(* ===== verification/KernelMain.v ===== *)
(** The start-up code of [kernel/main.cpp] that computes something of its own:
    the kernel's copy of the memory map, the top of the direct map, the boot
    processor, starting the others and waiting for them, the root filesystem,
    and filling it from the boot volume.  The initialisers it calls in between
    are verified with their components. *)
From S2P Require Import Prelude MemoryMap Pmm PageAlloc Bytes KAlloc KMem Task VfsBase Ramfs Vfs Text Boot Block Fat FatSpec FatDir FatFs Overlay.

(** * Memory map *)

Definition sizeof_MemoryRegion : Z := 24.
Definition alignof_MemoryRegion : Z := 8.

(** [None]: the panic when there is no memory for the copy.  The array at the
    allocated address is the list of its elements. *)
Definition copy_memory_map {A} `{KernelAlloc A} (source : MemoryMap) (a : A) : option (MemoryMap * A) :=
  let bytes := region_count source *64 sizeof_MemoryRegion in
  let '(p, a) := KAlloc.kalloc a bytes alignof_MemoryRegion in
  if p =? 0 then None
  else Some ({| regions := Some (memory_region_at source <$> seqZ 0 (region_count source));
                region_count := region_count source; source_region_at := None |}, a).

(** [for (i ...) { end = base + length; if (end > max_phys) max_phys = end; }] *)
Definition max_phys (m : MemoryMap) : Z :=
  for_z 0 (region_count m) (fun i acc =>
    let region := memory_region_at m i in
    let end_ := region_base region +64 region_length region in
    if acc <? end_ then end_ else acc) 0.

Definition hhdm_top (b : BootInfo) : Z := MemoryMap.hhdm_offset b +64 max_phys (memory_map b).

(** The check before anything else is set up; false is a panic. *)
Definition has_memory_map (m : MemoryMap) : bool :=
  negb ((region_count m =? 0)
        || (bool_decide (regions m = None) && match source_region_at m with None => true | Some _ => false end)).

(** * Processors *)

(** The index of the first processor with the boot processor's id, else 0. *)
Definition bsp_index (b : FullBootInfo) : Z :=
  if has_smp b then
    default 0 (first_z (Z.to_nat (cpu_count (smp b))) 0
      (fun i => cpu_lapic_id (aget (smp_cpus (smp b)) i) =? bsp_lapic_id (smp b)))
  else 0.

Record ApData := { cpu_index : Z; lapic_base : Z }.

(** [ap_data], the wake-ups given, and [g_expected_aps]. *)
Record aps := { ap_data : arr ApData; woken : wakeups; g_expected_aps : Z }.

(** [ap_main]: the address of the function; the argument of processor [i] is
    the address of [ap_data[i]], which [i] stands for. *)
Definition start_ap (ap_main lapic_base bsp : Z) (b : FullBootInfo) (i : Z) (s : aps) : aps :=
  if i =? bsp then s
  else
    {| ap_data := aset (ap_data s) i {| cpu_index := i; lapic_base := lapic_base |};
       woken := limine_wake_up_ap (aget (smp_cpus (smp b)) i) ap_main i (woken s);
       g_expected_aps := g_expected_aps s + 1 |}.

Definition start_aps (ap_main lapic_base bsp : Z) (b : FullBootInfo) (s : aps) : aps :=
  if has_smp b then for_z 0 (cpu_count (smp b)) (start_ap ap_main lapic_base bsp b) s else s.

(** What a processor that was started does first: it reads its own [ApData]. *)
Definition ap_entry (ap_main handle : Z) (s : aps) : option ApData :=
  '(entry, arg) ← limine_ap_trampoline handle (woken s);
  if entry =? ap_main then Some (aget (ap_data s) arg) else None.

(** [while (g_aps_ready < g_expected_aps) pause;]: [ready i] is what the [i]-th
    load sees.  The result is the number of rounds. *)
Fixpoint wait_for_aps (fuel i : nat) (expected : Z) (ready : nat -> Z) : option nat :=
  match fuel with
  | O => None
  | S fuel => if ready i <? expected then wait_for_aps fuel (S i) expected ready else Some i
  end.

(** * Root filesystem *)

(** The file name of a module: after leading slashes, what follows the last
    slash. *)
Fixpoint skip_slash (p : list ascii) : list ascii :=
  match p with c :: p' => if c =c "/" then skip_slash p' else p | [] => [] end.

Fixpoint after_slash (s fname : list ascii) : list ascii :=
  match s with
  | [] => fname
  | c :: s => after_slash s (if c =c "/" then s else fname)
  end.

Definition module_name (path : list ascii) : list ascii :=
  let modpath := skip_slash (c_str path) in after_slash modpath modpath.

Definition is_rootfs (m : BootModule) : bool :=
  negb (mod_size m =? 0) && bool_decide (module_name (mod_path m) = txt "rootfs.fat").

Section Root.
Context {F : Type} `{LayerOps F}.

(** Both mounts, the overlay over them and the new root; [None] stands for a
    panic.  [fill] is what happens to the files of the first root in between. *)
Definition mount_root (ramfs_ops : FilesystemOps F) (fill : Z -> vfs F -> option (vfs F))
    (v : vfs F) (o : overlay F) : option (Z * vfs F * overlay F) :=
  '(err, lower_root, v) ← Vfs.mount (Some ramfs_ops) 0 v;
  if err <? 0 then None
  else
    v ← fill lower_root v;
    '(err, upper_root, v) ← Vfs.mount (Some ramfs_ops) 0 v;
    if (err <? 0) && negb (err =? E_EXISTS) then None
    else
      let layers := [Build_Layer lower_root false; Build_Layer upper_root true] in
      let '(err, o) := Overlay.init layers (set_lower (node_fs v) o) in
      if err <? 0 then None
      else
        '(err, overlay_root, o) ← overlay_mount o;
        if (err <? 0) || (overlay_root =? 0) then None
        else
          let '(err, v) := set_root overlay_root (set_fs (lower o) v) in
          if err <? 0 then None else Some (overlay_root, v, o).
End Root.

(** * Filling the root from the boot volume *)

Section Populate.
(** [G]: the volume; [F]: the filesystem behind the root. *)
Context {G F : Type} `{VnodeFs G} `{VnodeFs F}.

(** The descriptor table that the kernel uses, and the bytes a fresh buffer
    holds. *)
Context (cur : Z) (garbage : bmem).

(** The do-while loop that copies one file. *)
Fixpoint copy_file (fuel : nat) (child fd file_off : Z) (g : G) (v : vfs F) : option (G * vfs F) :=
  match fuel with
  | O => None
  | S fuel =>
      '(err, got, buf, g) ← op_read child file_off garbage 4096 g;
      if (err =? 0) && (0 <? got) then
        '(_, _, v) ← Vfs.write cur fd buf got v;
        copy_file fuel child fd (file_off +64 got) g v
      else if 0 <? got then copy_file fuel child fd file_off g v
      else Some (g, v)
  end.

Definition O_CREAT_WRONLY : Z := Z.lor O_CREAT O_WRONLY.

(** One entry of the directory; [rec] is the recursive call. *)
Definition populate_entry (fuel : nat) (rec : Z -> Z -> G -> vfs F -> option (G * vfs F))
    (fat_dir ramfs_dir : Z) (entry : Dirent) (g : G) (v : vfs F) : option (G * vfs F) :=
  match dirent_name entry with
  | [] => Some (g, v)
  | name =>
      '(err, fat_child, g) ← op_lookup fat_dir name g;
      if err <? 0 then Some (g, v)
      else
        '(g, v) ←
          (if is_directory (dirent_type entry) then
             '(_, v) ← Vfs.mkdir ramfs_dir (Some name) v;
             '(_, ramfs_child, f) ← op_lookup ramfs_dir name (node_fs v);
             let v := set_fs f v in
             if negb (ramfs_child =? 0) then
               '(g, v) ← rec fat_child ramfs_child g v;
               f ← vn_unref ramfs_child (node_fs v); Some (g, set_fs f v)
             else Some (g, v)
           else
             '(err, fd, v) ← Vfs.open cur ramfs_dir (Some name) O_CREAT_WRONLY v;
             if err =? 0 then
               '(g, v) ← copy_file fuel fat_child fd 0 g v;
               '(_, v) ← Vfs.close cur fd v; Some (g, v)
             else Some (g, v));
        g ← vn_unref fat_child g; Some (g, v)
  end.

Fixpoint populate_loop (fuel : nat) (rec : Z -> Z -> G -> vfs F -> option (G * vfs F))
    (fat_dir ramfs_dir offset : Z) (g : G) (v : vfs F) : option (G * vfs F) :=
  match fuel with
  | O => None
  | S n =>
      '(err, entry, offset, g) ← op_readdir fat_dir offset g;
      if err =? 0 then
        '(g, v) ← populate_entry fuel rec fat_dir ramfs_dir entry g v;
        populate_loop n rec fat_dir ramfs_dir offset g v
      else Some (g, v)
  end.

(** [depth] bounds the nesting of directories, [fuel] the entries of one and
    the chunks of a file. *)
Fixpoint populate_ramfs_from_fat (depth fuel : nat) (fat_dir ramfs_dir : Z) (g : G) (v : vfs F)
    : option (G * vfs F) :=
  match depth with
  | O => None
  | S depth => populate_loop fuel (populate_ramfs_from_fat depth fuel) fat_dir ramfs_dir 0 g v
  end.
End Populate.

(** * The modules of the bootloader *)

Section Modules.
Context {D A F : Type} `{BlockDev D} `{KMem A} `{LayerOps F}.

(** [device]: the block device over the bytes of a module, [None] when
    [memblock_create] has no memory. *)
Context (cur : Z) (garbage : bmem) (depth fuel : nat) (device : BootModule -> option D).

(** One round of the loop: a step that fails is logged and the module skipped. *)
Definition load_module (lower_root : Z) (m : BootModule) (g : fat D A) (v : vfs F)
    : option (fat D A * vfs F) :=
  if negb (is_rootfs m) then Some (g, v)
  else
    match device m with
    | None => Some (g, v)
    | Some membdev =>
        '(err, g) ← Fat.init membdev g;
        if err <? 0 then Some (g, v)
        else
          '(err, fat_root, g) ← fat_mount g;
          if (err <? 0) || (fat_root =? 0) then Some (g, v)
          else
            '(g, v) ← populate_ramfs_from_fat cur garbage depth fuel fat_root lower_root g v;
            '(_, g) ← fat_unmount fat_root g; Some (g, v)
    end.

Fixpoint load_modules (n : nat) (i : Z) (mods : arr BootModule) (lower_root : Z) (g : fat D A) (v : vfs F)
    : option (fat D A * vfs F) :=
  match n with
  | O => Some (g, v)
  | Datatypes.S n =>
      '(g, v) ← load_module lower_root (aget mods i) g v;
      load_modules n (i + 1) mods lower_root g v
  end.

(** The root filesystem as [kernel_main] sets it up. *)
Definition boot_root (ramfs_ops : FilesystemOps F) (b : FullBootInfo) (g : fat D A) (v : vfs F) (o : overlay F)
    : option (Z * vfs F * overlay F) :=
  mount_root ramfs_ops (fun lower_root v =>
    '(_, v) ← match modules b with
              | Some mods => load_modules (Z.to_nat (module_count b)) 0 mods lower_root g v
              | None => Some (g, v)
              end;
    Some v) v o.
End Modules.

Task details >> Retype, without any change, the lines from the one containing "(** * The modules of the bootloader *)" through the final line of the material above, and no others.

Expected output >>
(** * The modules of the bootloader *)

Section Modules.
Context {D A F : Type} `{BlockDev D} `{KMem A} `{LayerOps F}.

(** [device]: the block device over the bytes of a module, [None] when
    [memblock_create] has no memory. *)
Context (cur : Z) (garbage : bmem) (depth fuel : nat) (device : BootModule -> option D).

(** One round of the loop: a step that fails is logged and the module skipped. *)
Definition load_module (lower_root : Z) (m : BootModule) (g : fat D A) (v : vfs F)
    : option (fat D A * vfs F) :=
  if negb (is_rootfs m) then Some (g, v)
  else
    match device m with
    | None => Some (g, v)
    | Some membdev =>
        '(err, g) ← Fat.init membdev g;
        if err <? 0 then Some (g, v)
        else
          '(err, fat_root, g) ← fat_mount g;
          if (err <? 0) || (fat_root =? 0) then Some (g, v)
          else
            '(g, v) ← populate_ramfs_from_fat cur garbage depth fuel fat_root lower_root g v;
            '(_, g) ← fat_unmount fat_root g; Some (g, v)
    end.

Fixpoint load_modules (n : nat) (i : Z) (mods : arr BootModule) (lower_root : Z) (g : fat D A) (v : vfs F)
    : option (fat D A * vfs F) :=
  match n with
  | O => Some (g, v)
  | Datatypes.S n =>
      '(g, v) ← load_module lower_root (aget mods i) g v;
      load_modules n (i + 1) mods lower_root g v
  end.

(** The root filesystem as [kernel_main] sets it up. *)
Definition boot_root (ramfs_ops : FilesystemOps F) (b : FullBootInfo) (g : fat D A) (v : vfs F) (o : overlay F)
    : option (Z * vfs F * overlay F) :=
  mount_root ramfs_ops (fun lower_root v =>
    '(_, v) ← match modules b with
              | Some mods => load_modules (Z.to_nat (module_count b)) 0 mods lower_root g v
              | None => Some (g, v)
              end;
    Some v) v o.
End Modules.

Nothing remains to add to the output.